SWISLR Webinar 8: Data Discussion
A commonality that we all share is data – if you don’t collect your own data you often use publicly available data to find information through national or regional datasets. Working with big publicly available data has introduced the need for some guiding principles in order to protect sensitive data and allow access to everyone equitably. One such set of principles are the FAIR data principles. This acronym stands for findable, accessible, interoperable, and reusable and these guidelines put emphasis on enhancing the ability of machines to automatically find and use the data, in addition to supporting its reuse by individuals. Without these pieces it is hard for data reuse to happen. Reuse is important in research because many people rely on syntheses, regional generalization, and comparing methods or results. Reuse and access is also important to community members and practitioners so they can make decisions using the best data possible. Specifically with SWISLR, FAIR data practices (https://www.go-fair.org/fair-principles/) are necessary if we want to make general statements of the issues SWISLR causes. There are really hard to solve problems happening right now, and in order to come up with resilient solutions, it is more beneficial if we can use data across regions and disciplines.

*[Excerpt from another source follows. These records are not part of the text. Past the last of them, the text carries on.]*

(* ===== verification/Delivery.v ===== *)
(** * Delivery: an event and the listeners it reaches

    Which listeners an event is passed to, and what the listeners may do with the
    subscriptions while they are called. *)

From S2P Require Import Prelude Arrays Algorithms Input EventData Properties DataStructures Subscription ClientMessages PriceLevelSource EventSubscription SubscriptionTheory SubscriptionRefinement.
Local Open Scope Z_scope.
Local Open Scope c_scope.

(** ** Who gets an event *)

(** Whether a subscription is to an event: its type, and for an order its source,
    unless the subscription has no sources. *)
Definition wanted (v : subscription_view) (event_id : dx_event_id_t) (data : dxf_event_data_t) : bool :=
  asked (v_types v) event_id &&
  (negb (bool_decide (event_id = dx_eid_order)) || bool_decide (v_sources v = []) ||
   match data with ev_order order => bool_decide (c_string (order_source order) ∈ c_string <$> v_sources v) | _ => false end).

Section event.
Context (event_id : dx_event_id_t) (symbol_name : list Z) (data : dxf_event_data_t) (event_params : dxf_event_params_t).

Definition event_call (s : addr) (listener : Z) (lc : ListenerContext) : listener_call :=
  ListenerCall s listener (version lc) (DX_EVENT_BIT_MASK event_id) symbol_name data
    (match version lc with Default => None | V2 => Some event_params end) (userData lc).
Definition listener_calls (s : addr) (m : gmap Z ListenerContext) (l : list Z) : list listener_call :=
  omap (fun p => event_call s p <$> m !! p) l.

(** The calls of the listeners of a subscription. *)
Definition subscription_calls (m : gmap addr subscription_view) (listeners_in : gset Z -> list Z) (s : addr) : list listener_call :=
  match m !! s with
  | Some v =>
      if bool_decide (symbol_name ∈ v_names v) && wanted v event_id data
      then listener_calls s (v_listeners v) (listeners_in (dom (v_listeners v))) else []
  | None => []
  end.
Definition subscribers (m : gmap addr subscription_view) (found : list Z) : gset addr :=
  dom (filter (fun p => found ∈ v_names p.2) m).
Definition deliveries (m : gmap addr subscription_view) (found : list Z) : list listener_call :=
  elements (subscribers m found) ≫= subscription_calls m elements.

(** The last event of a symbol. *)
Definition stored_event (found : list Z) (l : gmap (list Z) (gmap Z dxf_event_data_t)) : gmap (list Z) (gmap Z dxf_event_data_t) :=
  alter (<[event_number event_id := data]>) found l.
End event.

Definition add_calls (l : list listener_call) (c : context) : context :=
  MakeContext (ctx_symbols c) (ctx_subscriptions c) (symbol_heap c) (subscription_heap c) (calls c ++ l).
Lemma add_calls_nil c : add_calls [] c = c.
Proof. destruct c. unfold add_calls. cbn. by rewrite app_nil_r. Qed.
Lemma add_calls_app l1 l2 c : add_calls l2 (add_calls l1 c) = add_calls (l1 ++ l2) c.
Proof. unfold add_calls. cbn. by rewrite app_assoc. Qed.

(** ** Listeners that only listen *)

Section quiet.
Context {It : Iteration} (create_ok : list Z -> bool) (new_ok : bool) (alloc : nat -> bool).
Context (answer : list listener_call -> list user_op) (quiet : forall l, answer l = []).
Context (event_id : dx_event_id_t) (symbol_name : list Z) (data : dxf_event_data_t) (event_params : dxf_event_params_t).
Context (data_ok : event_of event_id data = true).

Lemma call_quiet x c : notify_listener create_ok new_ok alloc answer x c = Ok tt (add_calls [x] c).
Proof using quiet. unfold notify_listener. rewrite (bind_ok (update _) _ _ _ _ eq_refl), (bind_ok get _ _ _ _ eq_refl). by rewrite quiet. Qed.

Lemma listeners_loop_quiet l s d c :
  subscription_heap c !! s = Some d -> (forall p, p ∈ l -> p ∈ dom (listeners d)) ->
  listeners_loop create_ok new_ok alloc answer l s (DX_EVENT_BIT_MASK event_id) symbol_name data event_params c =
    Ok tt (add_calls (listener_calls event_id symbol_name data event_params s (listeners d) l) c).
Proof using quiet.
  revert c. induction l as [|p l IH]; intros c Es Hl; [cbn; by rewrite add_calls_nil|].
  cbn [listeners_loop]. assert (exists lc, listeners d !! p = Some lc) as [lc Ep] by (apply elem_of_dom, Hl; by left).
  set (x := event_call event_id symbol_name data event_params s p lc).
  rewrite (bind_ok _ _ _ _ _ (subscription_at_ok c s d Es)), Ep.
  match goal with |- checked_call ?m _ _ = _ => assert (E : m c = Ok tt (add_calls [x] c)) end.
  { rewrite (bind_ok _ _ _ _ _ (call_quiet x c)), (bind_ok _ _ _ _ _ (subscription_at_ok (add_calls [x] c) s d Es)).
    unfold iterator_valid. rewrite !bool_decide_eq_true_2; [done|set_solver|by apply elem_of_dom_2 in Ep]. }
  rewrite (bind_ok _ _ _ _ _ E), IH; [|done|intros; apply Hl; by right].
  unfold listener_calls. cbn [omap list_omap]. rewrite Ep. cbn. by rewrite add_calls_app.
Qed.

Lemma call_subscr_quiet s d c :
  subscription_heap c !! s = Some d ->
  dx_call_subscr_listeners create_ok new_ok alloc answer s (DX_EVENT_BIT_MASK event_id) symbol_name data event_params c =
    Ok tt (add_calls (if bool_decide (symbol_name ∈ dom (symbols d))
      then listener_calls event_id symbol_name data event_params s (listeners d) (listeners_order (dom (listeners d))) else []) c).
Proof using quiet.
  intros Es. unfold dx_call_subscr_listeners. rewrite (bind_ok _ _ _ _ _ (subscription_at_ok c s d Es)).
  destruct (symbols d !! symbol_name) eqn:E.
  - rewrite bool_decide_eq_true_2 by by apply elem_of_dom_2 in E. apply listeners_loop_quiet; [done|].
    intros p. by rewrite listeners_order_elements, elem_of_elements.
  - rewrite bool_decide_eq_false_2 by by apply not_elem_of_dom. by rewrite add_calls_nil.
Qed.

(** The sources are searched as [wanted] says. *)
Lemma search_order_source d order :
  sources_ok (orderSource d) ->
  exists idx, (if terminated (contents (orderSource d))
    then DX_ARRAY_SEARCH DX_ORDER_SOURCE_COMPARATOR_NONSYM (arr_elements (orderSource d)) 0 (arr_size (orderSource d)) (order_source order) false
    else None) = Some (bool_decide (c_string (order_source order) ∈ c_string <$> contents (orderSource d)), idx).
Proof using Type.
  intros H. destruct (search_source_spec (orderSource d) (order_source order) H) as (found & idx & E & -> & _). by exists idx.
Qed.

Lemma no_sources d : sources_ok (orderSource d) -> (0 <? arr_size (orderSource d))%nat = negb (bool_decide (contents (orderSource d) = [])).
Proof using Type.
  intros [H _]. pose proof (length_contents _ H) as L. destruct (contents (orderSource d)); cbn in L; rewrite <- L; [done|].
  by rewrite bool_decide_eq_false_2.
Qed.

(** The condition of a subscription, whatever is done with it then. *)
Lemma subscription_condition {A} d (yes no : M context A) c :
  sources_ok (orderSource d) ->
  (if negb (asked (event_types d) event_id) then no
   else if bool_decide (event_id = dx_eid_order) && (0 <? arr_size (orderSource d))%nat then
     match data with
     | ev_order order =>
         found <-- of_option (if terminated (contents (orderSource d)) then
             DX_ARRAY_SEARCH DX_ORDER_SOURCE_COMPARATOR_NONSYM (arr_elements (orderSource d)) 0
               (arr_size (orderSource d)) (order_source order) false
           else None);;
         if (found.1 : bool) then yes else no
     | _ => undefined
     end
   else yes) c = (if wanted (view_of d) event_id data then yes else no) c.
Proof using data_ok.
  intros Hso. unfold wanted. cbn [v_types v_sources view_of]. destruct (asked _ _); [|done]. cbn [negb andb].
  rewrite no_sources by done. case_bool_decide as Ho; [|done]. cbn [andb negb orb].
  case_bool_decide as Hs; [done|]. cbn [negb orb]. subst. destruct data; try done.
  destruct (search_order_source d x Hso) as [idx E]. by rewrite E.
Qed.

Lemma subscriptions_loop_quiet l c :
  map_Forall (fun _ d => sources_ok (orderSource d)) (subscription_heap c) -> (forall s, s ∈ l -> s ∈ dom (subscription_heap c)) ->
  subscriptions_loop create_ok new_ok alloc answer l event_id symbol_name data event_params c =
    Ok tt (add_calls (l ≫= subscription_calls event_id symbol_name data event_params (subs c) listeners_order) c).
Proof using quiet data_ok.
  revert c. induction l as [|s l IH]; intros c Hso Hl; [cbn; by rewrite add_calls_nil|].
  cbn [subscriptions_loop]. assert (exists d, subscription_heap c !! s = Some d) as [d Es] by (apply elem_of_dom, Hl; by left).
  set (ys := subscription_calls event_id symbol_name data event_params (subs c) listeners_order s).
  match goal with |- checked_call ?m _ _ = _ => assert (E : m c = Ok tt (add_calls ys c)) end.
  { rewrite (bind_ok _ _ _ _ _ (subscription_at_ok c s d Es)). rewrite subscription_condition by exact (Hso s d Es).
    unfold ys, subscription_calls. rewrite (subs_lookup c s d Es). cbn [v_names v_listeners view_of].
    destruct (wanted _ _ _); [|by rewrite andb_false_r, add_calls_nil]. rewrite andb_true_r. by apply call_subscr_quiet. }
  rewrite (bind_ok _ _ _ _ _ E), IH; [|done|intros s' Hs'; apply Hl; by right]. rewrite add_calls_app. done.
Qed.
End quiet.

Organizations such as NSF, NASA, and journals (e.g. AGU) are creating policies where researchers are required to share their data and make the data publicly available in data repositories. There is a large landscape of data repositories available on the web that can make it harder to find the source of data you are looking for. Although they are helpful for housing data and making them publicly available, the number of repositories available can make it harder to know where to look for the data you are trying to find. There are efforts to combine these repositories as data atlases that constrain the geography or google data that houses the links to these data sources. However, they do not cover the full depth of data available on the web. Given this, Dr. Anna Braswell has asked – “How can we make data more discoverable?”
One way is that we can create a centralized data repository for all data like NOAA’s National centers for environmental information (https://www.ncei.noaa.gov/) or the European Marine Observation and Data Network (https://emodnet.ec.europa.eu/en). However, this requires a lot of time, space, and money that is not readily available. Another option is to require improvements to the information included with the open data so it can be more findable for systems like google data that scrape the web for you when you search. But this takes a lot of buy in from all the repositories housing data and researchers who publish their data. Although this is doable, it will take time. Finally, one option forward is to create a community around data. To achieve this, Dr. Braswell is creating a site where people can create posts about data they use and post questions they have about data availability and useability: https://copecomet.github.io/Coastal-Data/. The goal of this data curation service is to create a community around data and help improve the ways in which we use and find data.